-- Input for this task --

Lemma step_ok s s' : server_ok s → step s s' → server_ok s'.
Proof.
  unfold server_ok. intros Hok Hstep. destruct Hstep; cbn [srv_key accepting threads] in *.
  - done.
  - destruct (alloc_loop_spec PSC_MAX_CLIENTS 0 key) as [[E0 _]|(j & _ & _ & E0)];
      unfold psc_client_alloc in *; rewrite E0 in *; [|done]. congruence.
  - by eapply slots_ok_alloc.
  - change (owners None ((i, HStart) :: ths)) with (owners (Some (i, (client, peer))) ths).
    apply slots_ok_alter; [done|apply list_elem_of_here|].
    intros C (? & ? & ? & ?). by split_and!.
  - eapply slots_ok_mid; [| |eapply slots_ok_sends; [|exact Hok]]; [done|done|].
    destruct (conf_conn app) as [[mid msg]|].
    2:{ match goal with Hm : mret _ _ = Ok _ |- _ => by injection Hm as -> -> end. }
    eapply send_slot_sends; [|done]. apply (ok_bits _ _ Hok). by apply mid_owned.
  - destruct (ok_owned _ _ Hok i) as (C' & HC' & Ho); [by apply mid_owned|].
    simplify_eq. apply slots_ok_alter; [done|by apply mid_owned|]. by eapply recv_owned.
  - destruct (ok_owned _ _ Hok i) as (C' & HC' & Ho); [by apply mid_owned|].
    simplify_eq. eapply slots_ok_mid; [| |apply slots_ok_alter; [exact Hok| |]]; [done|done| |].
    + by apply mid_owned.
    + by eapply recv_owned.
  - rewrite owners_closing. apply slots_ok_free. by rewrite owners_mid in Hok.
  - by rewrite owners_closing in Hok.
  - eapply slots_ok_sends; [|exact Hok].
    unfold psc_send, mbind, N_bind in *. destruct (send_loop _ _ _ _ _ _ _) as [[k n]|] eqn:E; [|done].
    match goal with Hm : mret _ _ = Ok _ |- _ => injection Hm as -> -> end.
    by eapply send_loop_sends.
Qed.

Lemma reachable_ok net app s : star step (server_start net app) s → server_ok s.
Proof.
  intros Hr. eapply (star_inv _ server_ok); [|exact Hr|exact slots_ok_new]. apply step_ok.
Qed.
End reachable.

(** ** What the server promises *)

Section promises.
Context `{Sockets, !SocketLaws _} {X : Type} (conf_conn : X → option (Z * list Z))
  (conf_recv : Z → Z → list Z → X → res X).
Context (hstack sstack : list Z) (listen_sock : Z).

Abbreviation step := (step conf_conn conf_recv hstack sstack listen_sock).

Lemma owners_at_most key own : slots_ok key own → (length own ≤ PSC_MAX_CLIENTS)%nat.
Proof.
  intros [_ _ Hd _ Hb _ _]. rewrite <- (length_seq PSC_MAX_CLIENTS 0).
  apply submseteq_length, NoDup_submseteq; [done|].
  intros i Hi. apply elem_of_seq. pose proof (Hb i Hi). lia.
Qed.

(** C7: in every reachable state, under every interleaving of the
    accept loop, the client threads and transmissions, no two of them own the same
    slot, at most four slots are owned, the bit mask shows exactly the owned slots,
    an owned record has its own index and a receive buffer of full size, and every
    other record is zero. *)
Theorem server_slots_exclusive net app s :
  length hstack = 8%nat → Forall is_u8 hstack → length sstack = 128%nat → Forall is_u8 sstack →
  star step (server_start net app) s →
  server_ok s ∧ (length (owners (accepting s) (threads s)) ≤ PSC_MAX_CLIENTS)%nat.
Proof.
  intros ? ? ? ? Hr. assert (server_ok s) as Hok by (by eapply reachable_ok).
  split; [done|by eapply owners_at_most].
Qed.

(** In a reachable state a new connection is dropped exactly
    when four clients are connected. *)
Theorem fifth_client_dropped net app s :
  length hstack = 8%nat → Forall is_u8 hstack → length sstack = 128%nat → Forall is_u8 sstack →
  star step (server_start net app) s →
  (psc_client_alloc (srv_key s)).2 = None ↔
  length (owners (accepting s) (threads s)) = PSC_MAX_CLIENTS.
Proof.
  intros ? ? ? ? Hr. assert (server_ok s) as Hok by (by eapply reachable_ok).
  unfold server_ok in Hok. pose proof (owners_at_most _ _ Hok) as Hmax.
  destruct Hok as [_ _ Hd Hbits Hb _ _]. unfold psc_client_alloc.
  destruct (alloc_loop_spec PSC_MAX_CLIENTS 0 (srv_key s)) as [[-> Hall]|(j & Hj & Hf & ->)];
    (split; [|intros Hlen]); cbn [snd]; try done.
  - intros _. apply Nat.le_antisymm; [done|].
    rewrite <- (length_seq PSC_MAX_CLIENTS 0) at 1.
    apply submseteq_length, NoDup_submseteq; [apply NoDup_seq|].
    intros i Hi%elem_of_seq. apply Hbits, Hall. lia.
  - exfalso. assert (j ∉ owners (accepting s) (threads s)) as Hn by (rewrite <- Hbits, Hf; done).
    assert (length (j :: owners (accepting s) (threads s)) ≤ PSC_MAX_CLIENTS)%nat as Hc; [|cbn in Hc; lia].
    rewrite <- (length_seq PSC_MAX_CLIENTS 0). apply submseteq_length, NoDup_submseteq.
    + by constructor.
    + intros i [->|Hi]%elem_of_cons; apply elem_of_seq; [lia|]. pose proof (Hb i Hi). lia.
Qed.

(** *** The receive loop of a client *)

(** What the loop does with a sequence of messages: every message is received into
    the buffer (truncated to it) and handed to the callback. *)
Fixpoint process (msgs : list (Z * list Z)) (buf : list Z) (app : X) : res (list Z * X) :=
  match msgs with
  | [] => Ok (buf, app)
  | (mid, body) :: msgs =>
      let got := take (Z.to_nat RXBUF_SIZE) body in
      let buf := got ++ drop (length got) buf in
      match conf_recv mid (Z.of_nat (length got)) buf app with
      | Ok app => process msgs buf app
      | Ub u => Ub u
      end
  end.

Definition stream_of (msgs : list (Z * list Z)) : list Z := msgs ≫= λ m, frame m.1 m.2.

Lemma client_stream_steps `{!TcpStream _} msgs tl key net app acc ths1 ths2 i sock C buf' app' :
  length hstack = 8%nat → length sstack = 128%nat →
  clients key !! i = Some C → length (cl_rxbuf C) = Z.to_nat RXBUF_SIZE →
  Forall (λ m, is_u16 m.1 ∧ Z.of_nat (length m.2) < 2 ^ 32) msgs →
  up sock net → rx_pending sock net = stream_of msgs ++ tl →
  process msgs (cl_rxbuf C) app = Ok (buf', app') →
  ∃ net', star step
    (MkServer key net app acc (ths1 ++ (i, HRecv sock) :: ths2))
    (MkServer (MkKey (clients_used key) (<[i := set_rxbuf buf' C]> (clients key))) net' app' acc
       (ths1 ++ (i, HRecv sock) :: ths2)) ∧
    up sock net' ∧ rx_pending sock net' = tl.
Proof.
  intros Hh Hs HC Hlen Hm Hup Hp Hproc.
  revert key net app C HC Hlen Hup Hp Hproc.
  induction Hm as [|[mid body] msgs [Hmid Hbody] _ IH]; intros key net app C HC Hlen Hup Hp Hproc.
  { injection Hproc as <- <-. exists net. split; [|done].
    replace (set_rxbuf (cl_rxbuf C) C) with C by (by destruct C).
    rewrite list_insert_id by done. destruct key. apply star_refl. }
  cbn [process stream_of mbind] in Hproc, Hp. cbn [fst snd] in *.
  set (got := take (Z.to_nat RXBUF_SIZE) body) in *.
  set (buf := got ++ drop (length got) (cl_rxbuf C)) in *.
  destruct (conf_recv mid (Z.of_nat (length got)) buf app) as [app1|] eqn:Erecv; [|done].
  assert (length got ≤ Z.to_nat RXBUF_SIZE)%nat as Hgot by (unfold got; rewrite length_take; lia).
  destruct (run_recvmsg hstack sstack sock mid body (stream_of msgs ++ tl)
    (MkRx 0 RXBUF_SIZE (cl_rxbuf C)) 0 net) as (net1 & E & Hup1 & Hp1 & _);
    cbn [rx_msglen rx_buf]; try done.
  { rewrite Hlen. unfold RXBUF_SIZE, PSC_MAX_RX_MSG_LEN. lia. }
  { rewrite Hp. unfold stream_of at 1. cbn [mbind list_bind fst snd]. by rewrite <- app_assoc. }
  set (key1 := MkKey (clients_used key) (alter (set_rxbuf buf) i (clients key))).
  destruct (IH key1 net1 app1 (set_rxbuf buf C)) as (net' & Hstar & Hup' & Hp');
    [by cbn; rewrite list_lookup_alter_eq, HC| |done|done|done|].
  { cbn. unfold buf. rewrite length_app, length_drop. lia. }
  exists net'. split; [|done].
  eapply star_step; [eapply s_handler_msg; [exact HC|exact E|exact Erecv]|].
  cbn [rx_buf]. fold buf. fold key1.
  replace (<[i := set_rxbuf buf' C]> (clients key))
    with (<[i := set_rxbuf buf' (set_rxbuf buf C)]> (clients key1)); [exact Hstar|].
  unfold key1. cbn [clients]. apply list_eq. intros k.
  destruct (decide (k = i)) as [->|Hk].
  - by rewrite !list_lookup_insert_eq by (rewrite ?length_alter; by eapply lookup_lt_Some).
  - by rewrite !list_lookup_insert_ne, list_lookup_alter_ne.
Qed.

(** C12: a client thread on a working connection handles the
    messages of its stream one after the other, each exactly once and with its own
    identifier, length and body, whatever their sizes and however the stream is
    fragmented; afterwards it waits for the next message. *)
Theorem client_messages_in_order `{!TcpStream _} msgs tl key net app acc ths1 ths2 i sock C buf' app' :
  length hstack = 8%nat → length sstack = 128%nat →
  clients key !! i = Some C → length (cl_rxbuf C) = Z.to_nat RXBUF_SIZE →
  Forall (λ m, is_u16 m.1 ∧ Z.of_nat (length m.2) < 2 ^ 32) msgs →
  up sock net → rx_pending sock net = stream_of msgs ++ tl →
  process msgs (cl_rxbuf C) app = Ok (buf', app') →
  ∃ net', star step
    (MkServer key net app acc (ths1 ++ (i, HRecv sock) :: ths2))
    (MkServer (MkKey (clients_used key) (<[i := set_rxbuf buf' C]> (clients key))) net' app' acc
       (ths1 ++ (i, HRecv sock) :: ths2)) ∧
    up sock net' ∧ rx_pending sock net' = tl.
Proof. apply client_stream_steps. Qed.
End promises.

-- What you are asked to do --
Reproduce only this range: the first line of the data above through the line with "- destruct (alloc_loop_spec", both included, exactly as written.

-- Result for this task --
Lemma step_ok s s' : server_ok s → step s s' → server_ok s'.
Proof.
  unfold server_ok. intros Hok Hstep. destruct Hstep; cbn [srv_key accepting threads] in *.
  - done.
  - destruct (alloc_loop_spec PSC_MAX_CLIENTS 0 key) as [[E0 _]|(j & _ & _ & E0)];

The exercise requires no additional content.